Mohandas Karamchand Gandhi

મોહનદાસ કરમચંદ ગાંધી, Devanagari: मोहनदास करमचंद गांधी, genannt Mahatma Gandhi „große Seele Gandhi“ (* 2. Oktober 1869 in Porbandar, Gujarat; † 30. Januar 1948 in Neu-Delhi, Delhi), war ein indischer Rechtsanwalt, Asket, Moralist und Pazifist. 

Er war der politische und geistige Führer der indischen Unabhängigkeitsbewegung, die 1947 mit gewaltfreiem Widerstand und zivilem Ungehorsam das Ende der britischen Kolonialherrschaft über Indien herbeiführte.

In Südafrika hatte er sich vorher bereits gegen die Apartheid und für die Gleichberechtigung der Inder eingesetzt.
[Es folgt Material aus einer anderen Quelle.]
(* ===== verification/Translator.v ===== *)
(** * GPFIFO entry to launch-parameter translation

    [plugins/gpu_driver/sim/scheduler/translator/gpfifo_translator.{h,cpp}]
    (class [GpfifoToLaunchParamsTranslator]).  The two callbacks are observed
    as the list of calls made to them, in order. *)
From S2P Require Import Prelude GpuTypes.

(** Calls to [launch_cb_] and [signal_hook_]. *)
Inductive tr_event :=
| LaunchCall (kernel_name : string) (gx gy gz bx by_ bz shared_mem : Z)
| SignalCall (handle value : Z).

Definition kMaxSubchannels : Z := 8.

Record Translator := mk_Translator {
  launch_cb : bool;                (* launch callback installed *)
  signal_hook : bool;              (* completion hook installed *)
  kernel_names : gmap Z string;
  pm4_next_addr : list Z
}.
#[export] Instance eta_Translator : Eta Translator := fun t =>
  mk_Translator (launch_cb t) (signal_hook t) (kernel_names t) (pm4_next_addr t).
Definition init_translator : Translator :=
  mk_Translator false false ∅ (replicate 8 0).

Definition setLaunchCallback (t : Translator) : Translator := t <| launch_cb := true |>.
Definition registerKernel (idx : Z) (name : string) (t : Translator) : Translator :=
  t <| kernel_names := <[idx := name]> (kernel_names t) |>.

Definition unpackDimX (packed : Z) : Z := Z.land packed 65535.
Definition unpackDimY (packed : Z) : Z := Z.land (Z.shiftr packed 16) 255.
Definition unpackDimZ (packed : Z) : Z := Z.land (Z.shiftr packed 24) 255.

(** PM4 header word: INC flag, method address, subchannel, data count. *)
Definition unpackPm4Header (header : Z) : Z * Z * Z * bool :=
  (Z.land (Z.shiftr header 1) 32767, Z.land (Z.shiftr header 16) 15,
   Z.land (Z.shiftr header 20) 15, truthy (Z.land header 1)).

Definition kernel_name_of (t : Translator) (e : gpu_gpfifo_entry) : string :=
  default "unknown"%string (kernel_names t !! u32 (payload_at e 0)).

Definition launch_event (t : Translator) (e : gpu_gpfifo_entry) (shared : Z) : list tr_event :=
  if launch_cb t then
    [LaunchCall (kernel_name_of t e)
       (unpackDimX (payload_at e 1)) (unpackDimY (payload_at e 1)) (unpackDimZ (payload_at e 1))
       (unpackDimX (payload_at e 2)) (unpackDimY (payload_at e 2)) (unpackDimZ (payload_at e 2))
       shared]
  else [].

Definition translateUsrNative (e : gpu_gpfifo_entry) (t : Translator) :
    bool * list tr_event * Translator := (true, launch_event t e 0, t).

Definition parseAqlPacket (e : gpu_gpfifo_entry) (t : Translator) :
    bool * list tr_event * Translator :=
  let sig := payload_at e 4 in
  (true,
   launch_event t e (u32 (payload_at e 3)) ++
   (if truthy sig && signal_hook t then [SignalCall sig 1] else []), t).

Definition parsePm4Packet (e : gpu_gpfifo_entry) (t : Translator) :
    bool * list tr_event * Translator :=
  if payload_at e 0 =? 0 then (false, [], t)
  else
    let '(method_addr, subch, count, inc) := unpackPm4Header (u32 (payload_at e 0)) in
    if kMaxSubchannels <=? subch then (false, [], t)
    else if 6 <? count then (false, [], t)
    else
      let current := default 0 (pm4_next_addr t !! Z.to_nat subch) in
      let addr := if inc && truthy current then current else method_addr in
      let calls :=
        if launch_cb t then
          (fun i : nat => LaunchCall "pm4_method" subch (u32 (addr + Z.of_nat i))
              (u32 (payload_at e (1 + i))) 0 0 0 0) <$> seq 0 (Z.to_nat count)
        else [] in
      let next := if inc then u32 (addr + count) else 0 in
      (true, calls, t <| pm4_next_addr := <[Z.to_nat subch := next]> (pm4_next_addr t) |>).

Definition translate (e : gpu_gpfifo_entry) (t : Translator) :
    bool * list tr_event * Translator :=
  if valid e =? 0 then (false, [], t)
  else if format e =? FORMAT_USR_NATIVE then translateUsrNative e t
  else if format e =? FORMAT_AQL then parseAqlPacket e t
  else if format e =? FORMAT_PM4 then parsePm4Packet e t
  else (false, [], t).

(** ** Properties *)
Lemma unpackDim_mod p :
  unpackDimX p = p mod 2 ^ 16 /\ unpackDimY p = p / 2 ^ 16 mod 2 ^ 8 /\
  unpackDimZ p = p / 2 ^ 24 mod 2 ^ 8.
Proof.
  unfold unpackDimX, unpackDimY, unpackDimZ.
  change 65535 with (2 ^ 16 - 1). change 255 with (2 ^ 8 - 1).
  rewrite !land_ones_mod, !Z.shiftr_div_pow2 by lia. done.
Qed.

(** The fields of a PM4 header do not overlap: distinct bit ranges. *)
Definition pm4_header (addr subch count : Z) (inc : bool) : Z :=
  Z.b2z inc + 2 * addr + 2 ^ 16 * subch + 2 ^ 20 * count.

Lemma unpackPm4Header_spec addr subch count inc :
  0 <= addr < 2 ^ 15 -> 0 <= subch < 16 -> 0 <= count < 16 ->
  unpackPm4Header (pm4_header addr subch count inc) = (addr, subch, count, inc).
Proof.
  intros Ha Hs Hc. unfold unpackPm4Header.
  set (h := pm4_header addr subch count inc).
  assert (Hb : 0 <= Z.b2z inc < 2) by (destruct inc; simpl; lia).
  assert (H1 : Z.land h 1 = Z.b2z inc).
  { change 1 with (2 ^ 1 - 1) at 1. rewrite land_ones_mod by lia.
    unfold h, pm4_header. Z.div_mod_to_equations. lia. }
  rewrite H1. change 32767 with (2 ^ 15 - 1). change 15 with (2 ^ 4 - 1).
  rewrite !land_ones_mod, !Z.shiftr_div_pow2 by lia. unfold h, pm4_header, truthy.
  repeat f_equal; [Z.div_mod_to_equations; lia..|by destruct inc].
Qed.

(** A PM4 entry that carries [words] in INC or non-INC mode. *)
Definition pm4_entry (addr subch : Z) (inc : bool) (words : list Z) : gpu_gpfifo_entry :=
  zero_entry <| valid := 1 |> <| format := FORMAT_PM4 |>
    <| payload := take 7 (pm4_header addr subch (Z.of_nat (length words)) inc ::
                          words ++ replicate 6 0) |>.

Definition method_calls (subch addr : Z) (words : list Z) : list tr_event :=
  imap (fun i w => LaunchCall "pm4_method" subch (u32 (addr + Z.of_nat i)) (u32 w) 0 0 0 0)
    words.

Lemma payload_at_pm4 addr subch inc words i :
  (length words <= 6)%nat -> (i < length words)%nat ->
  payload_at (pm4_entry addr subch inc words) (S i) = default 0 (words !! i).
Proof.
  intros Hl Hi. unfold payload_at, pm4_entry. simpl.
  rewrite lookup_take_lt by lia. by rewrite lookup_app_l.
Qed.

Lemma parsePm4_spec addr subch inc words t :
  0 < addr < 2 ^ 15 -> 0 <= subch < 8 -> (length words <= 6)%nat -> launch_cb t = true ->
  translate (pm4_entry addr subch inc words) t =
    let current := default 0 (pm4_next_addr t !! Z.to_nat subch) in
    let a := if inc && truthy current then current else addr in
    (true, method_calls subch a words,
     t <| pm4_next_addr := <[Z.to_nat subch :=
        if inc then u32 (a + Z.of_nat (length words)) else 0]> (pm4_next_addr t) |>).
Proof.
  intros Ha Hs Hw Hcb.
  set (n := Z.of_nat (length words)).
  assert (Hn : 0 <= n <= 6) by (unfold n; lia).
  assert (Hb : 0 <= Z.b2z inc < 2) by (destruct inc; simpl; lia).
  assert (Hh : payload_at (pm4_entry addr subch inc words) 0 = pm4_header addr subch n inc)
    by done.
  assert (Hr : 0 < pm4_header addr subch n inc < 2 ^ 32) by (clearbody n; clear Hh; unfold pm4_header; lia).
  unfold translate. simpl format. simpl valid. simpl.
  unfold parsePm4Packet. rewrite Hh, u32_id by lia.
  destruct (Z.eqb_spec (pm4_header addr subch n inc) 0); [lia|].
  rewrite unpackPm4Header_spec by lia.
  unfold kMaxSubchannels. destruct (Z.leb_spec 8 subch); [lia|].
  destruct (Z.ltb_spec 6 n); [lia|]. rewrite Hcb. cbv zeta.
  f_equal. f_equal. unfold method_calls, n. rewrite Nat2Z.id.
  apply list_eq. intros i. rewrite list_lookup_fmap, list_lookup_imap.
  destruct (decide (i < length words)%nat) as [Hi|Hi].
  - rewrite lookup_seq_lt by done. simpl. rewrite payload_at_pm4 by done.
    by destruct (lookup_lt_is_Some_2 words i Hi) as [w ->].
  - rewrite lookup_seq_ge by lia. by rewrite (lookup_ge_None_2 words) by lia.
Qed.

(** The callbacks made by a sequence of entries. *)
Fixpoint translate_all (es : list gpu_gpfifo_entry) (t : Translator) :
    list tr_event * Translator :=
  match es with
  | [] => ([], t)
  | e :: es' =>
      let '(_, evs, t) := translate e t in
      let '(evs', t) := translate_all es' t in (evs ++ evs', t)
  end.

Lemma method_calls_app subch a w1 w2 :
  method_calls subch a (w1 ++ w2) =
    method_calls subch a w1 ++ method_calls subch (a + Z.of_nat (length w1)) w2.
Proof.
  unfold method_calls. rewrite imap_app. f_equal. apply imap_ext. intros i w _. simpl.
  do 2 f_equal. lia.
Qed.

(** INC-mode PM4 packets continue where the previous packet of the same
    subchannel stopped: however a block of method words is cut into packets of
    at most six words, and whatever addresses the continuation headers carry,
    the launch callback sees the same method calls as for one contiguous
    block. *)
Theorem pm4_inc_continues subch a w ws t :
  0 <= subch < 8 -> 0 < a < 2 ^ 15 -> launch_cb t = true ->
  pm4_next_addr t !! Z.to_nat subch = Some 0 ->
  (length w <= 6)%nat ->
  Forall (fun p => 0 < p.1 < 2 ^ 15 /\ (length p.2 <= 6)%nat) ws ->
  a + Z.of_nat (length w + length (mjoin (snd <$> ws))) < 2 ^ 32 ->
  (translate_all (pm4_entry a subch true w ::
     ((fun p => pm4_entry p.1 subch true p.2) <$> ws)) t).1 =
  method_calls subch a (w ++ mjoin (snd <$> ws)).
Proof.
  intros Hs Ha Hcb Hn Hw Hws Hb. simpl.
  rewrite parsePm4_spec by done. rewrite Hn. simpl.
  rewrite method_calls_app.
  set (t1 := _ <| pm4_next_addr := _ |>).
  assert (Hgen : forall ws c t, launch_cb t = true ->
     0 < c -> c + Z.of_nat (length (mjoin (snd <$> ws))) < 2 ^ 32 ->
     pm4_next_addr t !! Z.to_nat subch = Some c ->
     Forall (fun p => 0 < p.1 < 2 ^ 15 /\ (length p.2 <= 6)%nat) ws ->
     (translate_all ((fun p => pm4_entry p.1 subch true p.2) <$> ws) t).1 =
       method_calls subch c (mjoin (snd <$> ws))).
  { clear -Hs. induction ws as [|[b w] ws IH]; intros c t Hcb Hc Hb Hn Hws; simpl; [done|].
    inversion Hws as [|?? [Hb1 Hb2] Hws']; subst. simpl in Hb1, Hb2.
    change (mjoin (snd <$> (b, w) :: ws)) with (w ++ mjoin (snd <$> ws)) in Hb.
    rewrite length_app in Hb. rewrite parsePm4_spec by done. rewrite Hn. simpl.
    unfold truthy. destruct (Z.eqb_spec c 0); [lia|]. simpl.
    rewrite method_calls_app. rewrite u32_id by lia.
    specialize (IH (c + Z.of_nat (length w)) (t <| pm4_next_addr := <[Z.to_nat subch :=
        c + Z.of_nat (length w)]> (pm4_next_addr t) |>)).
    destruct (translate_all _ _) as [evs t2]. simpl in IH |- *. rewrite IH; try done; try lia.
    apply list_lookup_insert_eq. by eapply lookup_lt_Some. }
  specialize (Hgen ws (a + Z.of_nat (length w)) t1).
  destruct (translate_all _ _) as [evs t2]. simpl in Hgen |- *. rewrite Hgen; try done; try lia.
  unfold t1, field_upd. simpl. rewrite u32_id by lia.
  apply list_lookup_insert_eq. by eapply lookup_lt_Some.
Qed.

Lemma pm4_inc_continues_witness :
  let t := setLaunchCallback init_translator in
  (translate_all [pm4_entry 256 3 true [1; 2; 3]; pm4_entry 9 3 true [4; 5]] t).1 =
  method_calls 3 256 [1; 2; 3; 4; 5].
Proof.
  intros t.
  apply (pm4_inc_continues 3 256 [1; 2; 3] [(9, [4; 5])] t); simpl; try done; try lia.
  repeat constructor; simpl; lia.
Defined.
Seine Grundhaltung Satyagraha, das beharrliche Festhalten an der Wahrheit, umfasst neben Ahimsa, der Gewaltlosigkeit, noch weitere ethische Forderungen wie etwa Swaraj, was sowohl individuelle als auch politische Selbstkontrolle und Selbstbestimmung bedeutet.

Er sprach Gefühle und Gewissen seiner Gegner an, um sie umzustimmen und als Freunde bzw. Verbündete zu gewinnen. Acht Jahre musste er in Gefängnissen verbringen. Sein Leben endete durch ein Attentat.